Repositioning of Dantrolene as a Multitarget Agent for Neurodegenerative Diseases ^†

Abstract

Dantrolene is an orphan drug representing the sole therapeutic treatment for malignant hyperthermia, a life-threatening pathology affecting 0.2 in every 10,000 people in the EU. Its biological feature consists of the inhibition of ryanodine receptors, which are responsible for calcium recruitment in striatal muscles and brain. Several literature reports described the neuroprotection exerted by dantrolene in different animal models of AD and, recently, in contrasting neurotoxicity induced by MDMA. Indeed, few of these works investigated its effects at a molecular level, namely on putative targets involved in neuroprotection, and often with contrasting results.

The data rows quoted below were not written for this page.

(** What the transport says about the other members. *)
Definition transport_ok (pkt : ParsedPacket) : Prop :=
  match transport pkt with
  | kUnknown => src_port pkt = 0 ∧ dst_port pkt = 0 ∧ tcp_flags pkt = 0 ∧ payload pkt = None
  | kTCP => has_ip pkt = true ∧ ip_protocol pkt = IPPROTO_TCP_
  | kUDP => has_ip pkt = true ∧ ip_protocol pkt = IPPROTO_UDP_ ∧ tcp_flags pkt = 0
  | kICMP => has_ip pkt = true ∧ ip_protocol pkt = IPPROTO_ICMP_ ∧
             src_port pkt = 0 ∧ dst_port pkt = 0 ∧ tcp_flags pkt = 0
  end.

(** Every member has the width the struct gives it. *)
Definition widths_ok (pkt : ParsedPacket) : Prop :=
  bytes_ok (src_mac pkt) ∧ length (src_mac pkt) = 6%nat ∧
  bytes_ok (dst_mac pkt) ∧ length (dst_mac pkt) = 6%nat ∧
  is_uint 32 (src_ip pkt) ∧ is_uint 32 (dst_ip pkt) ∧
  is_uint 8 (ttl pkt) ∧ is_uint 8 (ip_protocol pkt) ∧
  is_uint 16 (src_port pkt) ∧ is_uint 16 (dst_port pkt) ∧ is_uint 8 (tcp_flags pkt).

Record packet_ok (caplen : Z) (pkt : ParsedPacket) : Prop := {
  packet_payload_in : payload_in caplen pkt;
  packet_transport_ok : transport_ok pkt;
  packet_widths_ok : widths_ok pkt
}.

(** ** Lemmas *)

Lemma wp_bind {A B} (m : access A) (f : A → access B) (Q : B → Prop) :
  wp m (λ a, wp (f a) Q) → wp (m ≫= f) Q.
Proof. by destruct m. Qed.

Lemma wp_mono {A} (m : access A) (P Q : A → Prop) : wp m P → (∀ a, P a → Q a) → wp m Q.
Proof. destruct m; cbn; auto. Qed.

Lemma wp_Ok {A} (m : access A) Q : wp m Q → ∃ a, m = Ok a ∧ Q a.
Proof. destruct m; cbn; [eauto|done]. Qed.

Lemma ntohs_load b0 b1 :
  is_uint 8 b0 → is_uint 8 b1 → ntohs (Z.lor b0 (Z.shiftl b1 8)) = b0 * 256 + b1.
Proof.
  intros H0 H1.
  unfold ntohs. destruct (H0) as [? ?], (H1) as [? ?].
  rewrite (lor_shiftl_add 8) by (done || lia).
  change 0xFF with (Z.ones 8). rewrite Z.land_ones, Z.shiftr_div_pow2 by lia.
  change (2 ^ 8) with 256 in *.
  replace ((b0 + b1 * 256) mod 256) with b0 by (Z.to_euclidean_division_equations; lia).
  replace ((b0 + b1 * 256) / 256) with b1 by (Z.to_euclidean_division_equations; lia).
  rewrite Z.lor_comm, (lor_shiftl_add 8) by (done || lia). lia.
Qed.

Here, we present, for the first time, a comprehensive hypothesis involving, in addition to the well-known calcium antagonism, inhibition of monoamine oxidase B (MAO B) and acetylcholinesterase (AChE) and activation of the carrier of L-acylcarnitine (CACT) as concomitant biological activities responsible for neuroprotection. Dantrolene acts in vitro as a reversible, competitive inhibitor of human MAO B (K_i = 1.0 μM), a reversible, noncompetitive inhibitor of human AChE (K_i = 6.3 μM), and an activator of CACT (EC₅₀ = 28 μM). The potential of repurposing of dantrolene, and the design of dantrolene analogues, possibly endowed with the same activity profile and better pharmacokinetic properties, will be discussed and challenged.